A market bombing in the southern Philippines Sunday killed at least 15 and injured dozens.
COTABATO CITY, PHILIPPINES
A deadly market bombing in the southern Philippines has thrown a spotlight on government peace talks with Muslim insurgents accused of aiding regional terrorist groups.
Initial suspicion for the blast, which killed at least 15 people and injured dozens more in the mostly Christian port city of General Santos, has fallen on the militant Islamic group Abu Sayyaf, whose operatives have been tracked to the southern island of Mindanao in recent weeks.
The attack comes as security forces tighten a manhunt for Abu Sayyaf leader Khadaffy Janjalani, who is wanted on kidnapping and murder charges. The US government has offered a $5 million bounty for his capture.
Philippine Army chief Lieut. Gen. Efren Abu told reporters last week that Mr. Janjalani was hiding in central Mindanao in territory controlled by the Moro Islamic Liberation Front (MILF), an insurgency group with ties to illegal terrorist networks.
General Abu, far from accusing the MILF of harboring outlaws, said its leaders were now helping the government to track Janjalani and his followers.
For peace negotiators trying to coax the MILF into abandoning its arms for a political role, his comment points up the high-stakes game being played in a key front in Southeast Asia's battle against terrorism.
Analysts say striking a peace deal could be the best way of flushing out Abu Sayyaf and Jemaah Islamiyah (JI), two Al Qaeda-linked groups whose agendas go beyond the MILF's goal of local Muslim self-rule.
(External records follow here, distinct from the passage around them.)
Lemma track_plays_to_the_end_witness :
  exists w',
    play_youtube "first"
      ([quiet; quiet] ++ map reads [[tone 4]; [tone 5]]
       ++ [quiet; quiet; waits true; waits false])
      (start_track "first" ["second"%string] idle_world) = (Return true, w') /\
    option_map AudioBuffer.frames_of (State.music_buffer (st w'))
      = Some [tone 1; tone 2; tone 3; tone 4; tone 5].
Proof.
  destruct (track_plays_to_the_end "first"
              (start_track "first" ["second"%string] idle_world)
              (AudioBuffer.write [tone 1; tone 2; tone 3] AudioBuffer.default)
              [[tone 4]; [tone 5]] true false
              ltac:(reflexivity) ltac:(reflexivity) ltac:(reflexivity)
              ltac:(vm_compute; congruence) ltac:(vm_compute; congruence))
    as (w' & kills & Hplay & Hbuf & Hfr & _).
  exists w'. split; [exact Hplay|]. rewrite Hbuf.
  exact (f_equal Some Hfr).
Defined.

(** ** The pause loop *)

Lemma keeps_pause_action (a : action) (s : State.t) :
  keeps_pause a = true ->
  State.paused s = true -> State.skip s = false ->
  State.paused (apply_action a s) = true /\
  State.skip (apply_action a s) = false.
Proof.
  intros Ha Hp Hk. destruct a; try discriminate; simpl.
  - unfold pause. destruct (truthy _); simpl; auto.
  - unfold volume. destruct (_ || _); simpl; auto.
  - destruct (audio_callback frames s) as [[out s']|] eqn:E; [|auto].
    destruct (audio_callback_inv _ _ _ _ E) as (? & ? & ? & ? & _ & _ & _ & ->).
    simpl. auto.
Qed.

Lemma keeps_pause_actions (l : list action) :
  forall s : State.t,
    forallb keeps_pause l = true ->
    State.paused s = true -> State.skip s = false ->
    State.paused (apply_actions l s) = true /\
    State.skip (apply_actions l s) = false.
Proof.
  induction l as [|a l IH]; intros s Hl Hp Hk; [auto|].
  simpl in Hl. apply andb_true_iff in Hl. destruct Hl as [Ha Hl].
  destruct (keeps_pause_action a s Ha Hp Hk) as [Hp1 Hk1].
  simpl. now apply IH.
Qed.

Lemma with_st_actions_app (l1 l2 : list action) (w : world) :
  with_st (apply_actions l2) (with_st (apply_actions l1) w)
  = with_st (apply_actions (l1 ++ l2)) w.
Proof.
  destruct w. unfold with_st, apply_actions. simpl. now rewrite fold_left_app.
Qed.

(** While the pause flag is set and no [resume] or [skip] runs, a track that
    waits in the pause loop stays there, however long: nothing is read from
    the decode process and nothing is written to the media buffer, no
    process is touched and nothing is logged; the state changes only by what
    the other commands and the callbacks do.  A track that is started while
    the flag is set spawns its processes and goes to the pause loop before
    its first read. *)
Theorem pause_holds_the_feed :
  (forall (script : list await_in) (w : world),
      forallb keeps_pause (all_during script) = true ->
      State.paused (st w) = true -> State.skip (st w) = false ->
      run script AwaitPauseSleep w
      = (AwaitPauseSleep, with_st (apply_actions (all_during script)) w) /\
      trace (snd (run script AwaitPauseSleep w)) = trace w /\
      State.paused (st (snd (run script AwaitPauseSleep w))) = true) /\
  (forall (w : world) (b : AudioBuffer.t),
      State.music_buffer (st w) = Some b ->
      State.paused (st w) = true -> State.skip (st w) = false ->
      exists w',
        run [quiet; quiet] AwaitSpawnYt w = (AwaitPauseSleep, w') /\
        State.music_buffer (st w') = Some b /\
        trace w' = trace w ++ [Spawn YtDlp; Spawn Ffmpeg; PipeStart]).
Proof.
  split.
  - assert (Hrun : forall script w,
               forallb keeps_pause (all_during script) = true ->
               State.paused (st w) = true -> State.skip (st w) = false ->
               run script AwaitPauseSleep w
               = (AwaitPauseSleep,
                  with_st (apply_actions (all_during script)) w)).
    { induction script as [|i script IH]; intros w Hall Hp Hk.
      - simpl. now destruct w.
      - unfold all_during in Hall. simpl in Hall.
        rewrite forallb_app in Hall. apply andb_true_iff in Hall.
        destruct Hall as [Hi Hrest].
        destruct (keeps_pause_actions (during i) (st w) Hi Hp Hk) as [Hp1 Hk1].
        set (w1 := with_st (apply_actions (during i)) w).
        assert (Hw1 : State.paused (st w1) = true /\ State.skip (st w1) = false)
          by (subst w1; destruct w; auto).
        destruct Hw1 as [Hp1' Hk1'].
        rewrite run_cons by discriminate.
        assert (Hstep : step AwaitPauseSleep i w = (AwaitPauseSleep, w1)).
        { unfold step. fold w1. unfold pause_check. now rewrite Hp1', Hk1'. }
        rewrite Hstep. cbn [fst snd].
        rewrite (IH w1 Hrest Hp1' Hk1'). subst w1.
        rewrite with_st_actions_app. reflexivity. }
    intros script w Hall Hp Hk. rewrite (Hrun script w Hall Hp Hk).
    split; [reflexivity|]. cbn [snd].
    destruct (keeps_pause_actions _ (st w) Hall Hp Hk) as [Hp' _].
    destruct w. auto.
  - intros w b Hb Hp Hk. destruct w as [s y f t]. simpl in *.
    eexists. unfold run, step. simpl.
    unfold loop_top, pause_check. simpl. rewrite Hk, Hp. simpl.
    split; [reflexivity|]. simpl. split; [exact Hb|].
    repeat rewrite <- app_assoc. reflexivity.
Qed.

Lemma pause_holds_the_feed_witness :
  let w := with_st (State.set_paused true) demo_world in
  run [mk_await [RunCallback 2; RunVolume 50] true true (Data [tone 4]);
       mk_await [RunPause] true true EndOfStream] AwaitPauseSleep w
  = (AwaitPauseSleep,
     with_st (apply_actions [RunCallback 2; RunVolume 50; RunPause]) w).
Proof.
  intros w. destruct pause_holds_the_feed as (H & _).
  destruct (H [mk_await [RunCallback 2; RunVolume 50] true true (Data [tone 4]);
               mk_await [RunPause] true true EndOfStream] w
              ltac:(reflexivity) ltac:(reflexivity) ltac:(reflexivity))
    as (Hrun & _).
  exact Hrun.
Defined.

(** ** The order of play *)











(** ** From bytes to frames *)

Lemma list_ind4 {A : Type} (P : list A -> Prop) :
  P [] -> (forall a, P [a]) -> (forall a b, P [a; b]) ->
  (forall a b c, P [a; b; c]) ->
  (forall a b c d l, P l -> P (a :: b :: c :: d :: l)) ->
  forall l, P l.
Proof.
  intros H0 H1 H2 H3 H4. fix F 1. intros l.
  destruct l as [|a [|b [|c [|d l]]]];
    [exact H0 | apply H1 | apply H2 | apply H3 | apply H4, F].
Qed.

Lemma list_ind2 {A : Type} (P : list A -> Prop) :
  P [] -> (forall a, P [a]) -> (forall a b l, P l -> P (a :: b :: l)) ->
  forall l, P l.
Proof.
  intros H0 H1 H2. fix F 1. intros l.
  destruct l as [|a [|b l]]; [exact H0 | apply H1 | apply H2, F].
Qed.

Lemma frombuffer_spec (chunk : list Byte.byte) :
  match frombuffer chunk with
  | Some a => length chunk = (4 * length a)%nat
  | None => forall k : nat, length chunk <> (4 * k)%nat
  end.
Proof.
  induction chunk as [|a|a b|a b c|a b c d l IH] using list_ind4;
    try (cbn; intros k; lia).
  - reflexivity.
  - cbn [frombuffer]. destruct (frombuffer l) as [xs|].
    + cbn [length] in *. lia.
    + intros k. cbn [length]. specialize (IH (k - 1)%nat). lia.
Qed.

Lemma reshape_spec (a : list float32) :
  match reshape a with
  | Some block => length a = (2 * length block)%nat /\ samples block = a
  | None => forall k : nat, length a <> (2 * k)%nat
  end.
Proof.
  induction a as [|x|x y l IH] using list_ind2.
  - split; reflexivity.
  - cbn. intros k. lia.
  - cbn [reshape]. destruct (reshape l) as [block|].
    + destruct IH as [Hl Hs]. cbn [length]. split; [lia|].
      simpl. now rewrite Hs.
    + intros k. cbn [length]. specialize (IH (k - 1)%nat). lia.
Qed.

Lemma to_frames_spec (chunk : list Byte.byte) :
  match to_frames chunk with
  | Some block => length chunk = (8 * length block)%nat
  | None => forall k : nat, length chunk <> (8 * k)%nat
  end.
Proof.
  unfold to_frames. pose proof (frombuffer_spec chunk) as Hf.
  destruct (frombuffer chunk) as [a|].
  - pose proof (reshape_spec a) as Hr. destruct (reshape a) as [block|].
    + lia.
    + intros k E. apply (Hr k). lia.
  - intros k E. apply (Hf (2 * k)%nat). lia.
Qed.

(** A read of [play_youtube] or [speak_text] becomes a block of frames
    exactly when its byte count is a multiple of eight, four bytes for each
    of the two samples of a frame, and the block has one frame per eight
    bytes, at most [BLOCKSIZE] for a read of at most the size asked for.  A
    read that ends inside a frame makes the conversion raise: [play_youtube]
    logs a playback error and returns [False] although the stream is
    intact, and [speak_text] returns [False]. *)
Theorem partial_frame_aborts (raw : list Byte.byte) :
  let n := Z.of_nat (length raw) in
  (n mod (CHANNELS * 4) = 0 ->
   exists block,
     to_frames raw = Some block /\ len block = n / (CHANNELS * 4) /\
     (n <= READ_SIZE -> len block <= BLOCKSIZE)) /\
  (n mod (CHANNELS * 4) <> 0 ->
   to_frames raw = None /\
   read_outcome (Some raw) = ReadError /\
   (forall (w : world) (i : await_in) (rest : list await_in),
       chunk i = read_outcome (Some raw) ->
       exists w',
         run (i :: rest) AwaitRead w = (Return false, w') /\
         trace w' = trace w ++ [Log PlaybackError]) /\
   (forall (s : State.t) (l : list action) (total_bytes : Z),
       fst (tts_step (TtsAwaitRead total_bytes)
              (mk_tts_await l (Some raw)) s) = TtsReturn false)).
Proof.
  intros n. pose proof (to_frames_spec raw) as H.
  change (CHANNELS * 4) with 8. split.
  - intros Hn. destruct (to_frames raw) as [block|].
    + exists block. split; [reflexivity|]. unfold len. subst n.
      rewrite H. split.
      * rewrite Nat2Z.inj_mul, Z.mul_comm, Z.div_mul by lia. reflexivity.
      * unfold READ_SIZE, BLOCKSIZE, CHANNELS. lia.
    + exfalso. subst n.
      pose proof (Z_div_mod_eq_full (Z.of_nat (length raw)) 8) as Hd.
      assert (0 <= Z.of_nat (length raw) / 8) by (apply Z.div_pos; lia).
      apply (H (Z.to_nat (Z.of_nat (length raw) / 8))). lia.
  - intros Hn.
    assert (Hnone : to_frames raw = None).
    { destruct (to_frames raw) as [block|]; [|reflexivity].
      exfalso. apply Hn. subst n. rewrite H, Nat2Z.inj_mul, Z.mul_comm.
      apply Z.mod_mul. lia. }
    assert (Hne : raw <> []) by (intros ->; apply Hn; reflexivity).
    assert (Herr : read_outcome (Some raw) = ReadError).
    { unfold read_outcome. destruct raw; [congruence|]. now rewrite Hnone. }
    split; [exact Hnone|]. split; [exact Herr|]. split.
    + intros w i rest Hi. apply read_error_returns_false. congruence.
    + intros s l total_bytes. unfold tts_step. simpl.
      destruct raw; [congruence|]. now rewrite Hnone.
Qed.

Lemma partial_frame_aborts_witness :
  to_frames [Byte.x00; Byte.x00; Byte.x80; Byte.x3f;
             Byte.x00; Byte.x00; Byte.x00; Byte.x3f; Byte.x01] = None /\
  exists block,
    to_frames [Byte.x00; Byte.x00; Byte.x80; Byte.x3f;
               Byte.x00; Byte.x00; Byte.x00; Byte.x3f] = Some block /\
    len block = 1.
Proof.
  split.
  - destruct (partial_frame_aborts
                [Byte.x00; Byte.x00; Byte.x80; Byte.x3f;
                 Byte.x00; Byte.x00; Byte.x00; Byte.x3f; Byte.x01])
      as (_ & H).
    destruct (H ltac:(vm_compute; congruence)) as (Hn & _). exact Hn.
  - destruct (partial_frame_aborts
                [Byte.x00; Byte.x00; Byte.x80; Byte.x3f;
                 Byte.x00; Byte.x00; Byte.x00; Byte.x3f])
      as (H & _).
    destruct (H ltac:(reflexivity)) as (block & Hb & Hl & _).
    exists block. split; [exact Hb | exact Hl].
Defined.

(** ** What the buffers can hold *)

Lemma Zdigits2_lt (m k : Z) : 0 < m -> 0 <= k -> m < 2 ^ k -> Zdigits2 m <= k.
Proof.
  intros Hm Hk Hlt. rewrite Zdigits2_log2 by exact Hm.
  apply Z.log2_lt_pow2 in Hlt; lia.
Qed.

Lemma Zdigits2_ge (m k : Z) : 0 < m -> 0 <= k -> 2 ^ k <= m -> k < Zdigits2 m.
Proof.
  intros Hm Hk Hle. rewrite Zdigits2_log2 by exact Hm.
  apply Z.log2_le_pow2 in Hle; lia.
Qed.

(** Every 32-bit word encodes a value of the format. *)
Lemma float32_of_bits_valid (x : Z) : valid32 (float32_of_bits x).
Proof.
  unfold float32_of_bits.
  assert (He' : Z.land (Z.shiftr x 23) 255 = Z.shiftr x 23 mod 2 ^ 8)
    by (change 255 with (Z.ones 8); apply Z.land_ones; lia).
  assert (Hm' : Z.land x 8388607 = x mod 2 ^ 23)
    by (change 8388607 with (Z.ones 23); apply Z.land_ones; lia).
  rewrite He', Hm'. clear He' Hm'.
  pose proof (Z.mod_pos_bound (Z.shiftr x 23) (2 ^ 8) ltac:(lia)) as He.
  pose proof (Z.mod_pos_bound x (2 ^ 23) ltac:(lia)) as Hm.
  set (e := Z.shiftr x 23 mod 2 ^ 8) in *. set (m := x mod 2 ^ 23) in *.
  destruct (Z.eqb_spec e 0) as [E0|E0].
  - destruct m as [|p|p] eqn:Em; try reflexivity.
    apply valid32_finite.
    pose proof (Zdigits2_lt (Zpos p) 23 ltac:(lia) ltac:(lia) ltac:(lia)).
    pose proof (Zdigits2_pos (Zpos p) ltac:(lia)).
    unfold fexp32. lia.
  - destruct (Z.eqb_spec e 255) as [E1|E1].
    + destruct (m =? 0); reflexivity.
    + destruct (m + 8388608) as [|p|p] eqn:Em; try reflexivity.
      apply valid32_finite.
      change (2 ^ 23) with 8388608 in Hm. change (2 ^ 8) with 256 in He.
      pose proof (Zdigits2_lt (Zpos p) 24 ltac:(lia) ltac:(lia)
                    ltac:(change (2 ^ 24) with 16777216; lia)).
      pose proof (Zdigits2_ge (Zpos p) 23 ltac:(lia) ltac:(lia)
                    ltac:(change (2 ^ 23) with 8388608; lia)).
      unfold fexp32. lia.
Qed.

Lemma frombuffer_valid (raw : list Byte.byte) :
  forall a, frombuffer raw = Some a -> Forall valid32 a.
Proof.
  induction raw as [|b0|b0 b1|b0 b1 b2|b0 b1 b2 b3 l IH] using list_ind4;
    intros a H; try discriminate.
  - injection H as <-. constructor.
  - cbn [frombuffer] in H. destruct (frombuffer l) as [xs|]; [|discriminate].
    injection H as <-. constructor; [apply float32_of_bits_valid | now apply IH].
Qed.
Both have exploited the decades-old conflict in Mindanao for their own ends.
But the government must first be convinced that MILF leaders, who signed a cease-fire last July, aren't using terror attacks as leverage, or, perhaps more alarmingly, can't discipline radicals in their ranks.
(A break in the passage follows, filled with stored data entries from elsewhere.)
(* ===== verification/_CoqProject ===== *)
-Q . S2P
Prelude.v
Float32.v
ByteStream.v
Protocol.v
Snapshot.v
Framing.v
Terrain.v
Character.v
Config.v
Logging.v
Text.v
Address.v
TcpServer.v
DbClient.v
Database.v
DbServer.v
Outputs.v
Correlation.v
Platform.v
AuthServer.v
Simulation.v
Ticks.v
Console.v
World.v
WorldConsole.v
WorldLoop.v
WorldSpec.v
WorldHistory.v
WorldProperties.v
System.v
SystemLoop.v
Answering.v
Prediction.v
Sockets.v
Descriptors.v
NetClient.v
NetClientSpec.v
ClientServer.v
EndToEnd.v
Tools.v
AuthCli.v
WorldCli.v
WorldCliSpec.v
AdminConsole.v
AdminConsoleSpec.v
Widgets.v
Screens.v
Font.v
Renderer.v
Painting.v
Camera.v
Engine.v
Mesh.v
Sky.v
Scene.v
Lifecycle.v
Application.v
SceneSpec.v
ApplicationProperties.v
Processes.v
"The reality is the Philippine government has to build on the peace process to drive the JI elements out," says Jesus Dureza, adviser to President Gloria Arroyo on Mindanao.
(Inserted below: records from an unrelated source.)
(* ===== verification/Prelude.v ===== *)
(** * A small multiplayer world: client, auth, database and world servers

    This library models the C++ of the repository ([common/], [server/] and
    [client/] under src/) and proves what makes it correct. This header
    documents the whole development; each file opens with what it holds.

    ** The program

    A client logs in to the auth server over TCP, is given a session token and
    the world server's address, joins the world with the token, and then
    exchanges UDP datagrams with it: inputs out, snapshots in, sixty times a
    second. The auth and world servers keep no accounts: they ask the database
    server over a private TCP connection, which runs SQL statements. The world
    server owns the simulation; the client predicts its own character with the
    same movement rule and rolls back when the server disagrees.

    ** The files, bottom up

    Shared code ([common/]):
    - this file: widths of machine integers, bytes and strings, the keys of a
      [std::map] in order, a state-passing monad, tactics and hints;
    - Float32: [float] and [double] as the Standard Library's [spec_float] with
      IEEE rounding; the functions of the C library are the class [Libm];
    - ByteStream, Protocol, Snapshot, Framing: [byte_stream.h], [protocol.h],
      [snapshot.cpp] and [framing.cpp]: readers and writers, codes, the snapshot
      and datagram codecs, the message stream over a non-blocking socket;
    - Address, Sockets: [socket.cpp], the kernel's answers being parameters;
    - Descriptors: [socket.cpp] again, by the calls of POSIX it makes of file
      descriptors, and who owns them; each operation on a descriptor answers what
      Framing and Sockets take as the kernel's answer;
    - Terrain, Character: [heightfield.cpp] and [character.cpp].

    Servers ([server/]):
    - Logging: [log.h], the lines of the log; the other files leave theirs out;
    - Config, Text, Platform: [config.h] and the text functions of the C library
      it and the consoles use ([atoi], [strtof]); libsodium, clocks and [atof] as
      classes;
    - TcpServer, DbClient: [tcp_server.cpp] and [db_client.cpp]. Each is a class
      of states with a server or a client in them ([HasServer], [HasDbClient])
      and of their callbacks; what is proved against the classes is used by
      every server. Outputs records what a handler sends and asks;
    - Database, DbServer: [dbserver/src/]; PostgreSQL is a class of statements
      on two tables, with an in-memory instance;
    - AuthServer: [authserver/src/main.cpp];
    - Simulation, Ticks: [simulation.cpp], and the arithmetic of the tick
      accumulator that the world server and the client share;
    - Console, World, WorldConsole, WorldLoop: [worldserver/src/]: handlers and
      callbacks, console commands, datagrams, ticks, the simulated link, the
      timeouts and one turn of the main loop;
    - Processes: the [main] of the three servers around those loops: the
      environment, the wait for Postgres or the database server, the ports, the
      end; on the sockets of Descriptors;
    - WorldSpec, WorldHistory, WorldProperties: an abstract transition system of
      the world ([core_step]), histories of the detailed one, the refinement
      between them, and the theorems;
    - Correlation, System, SystemLoop: the three servers together. Correlation
      says which reply belongs to which request of a [DbClient], whatever is in
      flight or lost; System composes the handlers of the auth, world and database
      servers over two channels and traces what each took in; SystemLoop shows
      that turns of the main loops are steps of it;
    - Answering: what the database server replies while Postgres is up; with it
      EndToEnd leads the client and the three servers through a login.

    Tools ([server/tools/src/]):
    - Tools, AuthCli, WorldCli, WorldCliSpec: [authcli.cpp] and [worldcli.cpp], in
      a monad of state and exit, with the rules to reason about it;
    - AdminConsole, AdminConsoleSpec: [console.cpp], the operator's console, by
      itself and against the servers it talks to.

    Client ([client/src/]):
    - Prediction: [prediction.cpp];
    - NetClient, NetClientSpec: [net_client.cpp], the protocol it follows and
      its theorems;
    - ClientServer: the client against the servers' handlers;
    - Widgets, Screens, Camera, Application, ApplicationProperties: [ui/widgets],
      [screens], [camera_controller], [application] with the state of [scene]:
      the state machine a frame at a time;
    - Font, Renderer, Painting: [ui/font], [ui/ui_renderer] and what the widgets
      and the screens draw: the glyph atlas, the batch of quads of a frame;
    - Engine, Mesh, Sky, Scene, SceneSpec: the part of Filament the scene uses, as
      calls and a ledger of the objects alive; [mesh], [sky] and [scene] by the
      calls they make; the refinement to what Application says the scene shows;
    - Lifecycle: [main.cpp], [native_window.cpp] and what [application] and
      [ui_renderer] make of the window and the engine from start to exit, as calls
      with a ledger of its own, which also has the window and the engine.

    ** How code becomes definitions

    An operation is a function on the state of its component. Objects that many
    calls share are fields of one state passed along; a callback is a
    constructor of an inductive type with the values its closure captures, run
    by a function. An early return is a branch. Integers are [Z] with the
    wrap-around written out ([u16], [u32], [u64]); a [std::map] is a [gmap]
    iterated in the order of its keys ([map_keys]); a [std::vector] or
    [std::deque] is a list. What the kernel, the clocks or the random generator
    answer is drawn from an environment the theorems quantify over, so they hold
    for every network and every time.

    ** What is proved

    - Wire formats: snapshots, datagram headers and the messages of a login and
      a join decode to what was encoded; a snapshot is accepted exactly when it is
      whole; a stream delivers the messages sent, however the bytes are cut.
    - Sockets and processes: a descriptor has one owner and is closed once; the
      three servers serve only when everything they need is there, end with the
      code of what happened, leave nothing open, and all they do is a
      history of their handlers, so that the theorems below hold of the processes;
    - Servers: connection ids are never reused; each request to the database
      gets its one answer; the tables keep their keys; every request is answered
      by what the tables hold.
    - Security: a login succeeds only on a verified password; a join only on a
      session the database vouched for; administrative and world commands only by the
      permission of the session of the token in the client's message, and then for
      what that message says; snapshots go only to addresses that showed the
      token; only a player's own address moves it.
    - Across the servers: whoever is in the world has logged in with the password
      of the account it plays; accounts change only by what a registration, the
      command of an administrator who logged in, or a line of the console says;
      likewise the world's clock and latency. Connections may break and requests be lost or executed
      late; the runs are shorter than 2^32 steps, so request ids do not repeat.
      While nothing fails, whoever has the password gets into the world. A token
      is not proof against a second use before its deletion is executed.
    - The world: the main loop refines the abstract system; bodies and players
      correspond; inputs commute by sequence; ticks are bounded and the backlog
      is capped; the simulated link keeps the order; silent players are dropped.
    - The client: it follows the protocol and holds exactly the sockets of its
      state; it forgets the password once sent and the world when it leaves, but
      not when it fails; snapshots are only ever newer (with simulated latency, only
      after the first has been applied); its prediction meets the server's
      character; its screens, scene, cursor and network agree in every history; a frame sends
      each predicted input once; the controls reach the simulation and the simulation
      reaches the view.
    - The world's scene and the program: the scene uses the engine's objects by its
      rules and leaves none behind in every history; the meshes are closed
      surfaces on the ground the character stands on; the client makes, remakes and
      destroys its window, engine and objects in order;
    - What is drawn: the font atlas gives every glyph a region of its own and is
      never written outside; a frame shows its own quads and nothing else;
      nothing drawn depends on a password but its length.
    - The operator's console: it always ends, does one permitted thing per
      command, its requests are read as they were meant, and the clock it sets is
      the clock it shows.
    - The tools: the exit code of the login tool is 0 exactly when the bytes of the
      answer report a success, and it prints what the server answered; the replication tool ends at its deadline
      and counts the snapshots that arrived.

    ** Bounds and fuel

    Loops over received messages take the length of the buffer as fuel (a
    message takes at least six bytes), loops over the kernel's answers their
    number, the tick loops sixteen turns: the accumulator is capped at a quarter
    of a second, which holds fifteen ticks, and the theorems on ticks show that
    nothing is left to do when the fuel ends. The console's prompt takes a turn
    per line of input, and a request waits the 400 turns the source counts; the
    tools wait the slices of 50 milliseconds the source counts, and the loop of the
    replication tool ends at its deadline with a turn of fuel for each nanosecond
    of it, the clock moving in each turn. Waits that end with a signal take the list
    of attempts made before it. Every other recursion is structural.

    ** Not modelled

    What is written to the log (only how a line is made); the branches for
    Windows; what GLFW and Filament do with the calls (the calls themselves are modelled); the font
    rasteriser, third-party code that is a parameter, as are libpq, libsodium and
    the C library's mathematics; the shaders, the build and the schema. A
    thread exists only in the world console, whose queue is modelled with its
    pushes at arbitrary times; a signal is the end of the list of turns. *)

From Stdlib Require Import ZArith Lia.
From Stdlib Require Import Strings.Byte Strings.Ascii Strings.String.
From stdpp Require Import base list option gmap sorting strings.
Officials and residents in former battle zones here say the 17-month cease-fire has already reaped a modest dividend in the form of aid and development, backed by the US and other foreign donors. Much more is promised for the region, among the poorest in the Philippines, if peace talks can bear fruit.
In the lush green hills above Parang, villagers that used to live under the MILF's authority are being wooed with government projects. A new road connects communities that were previously only reached on horseback.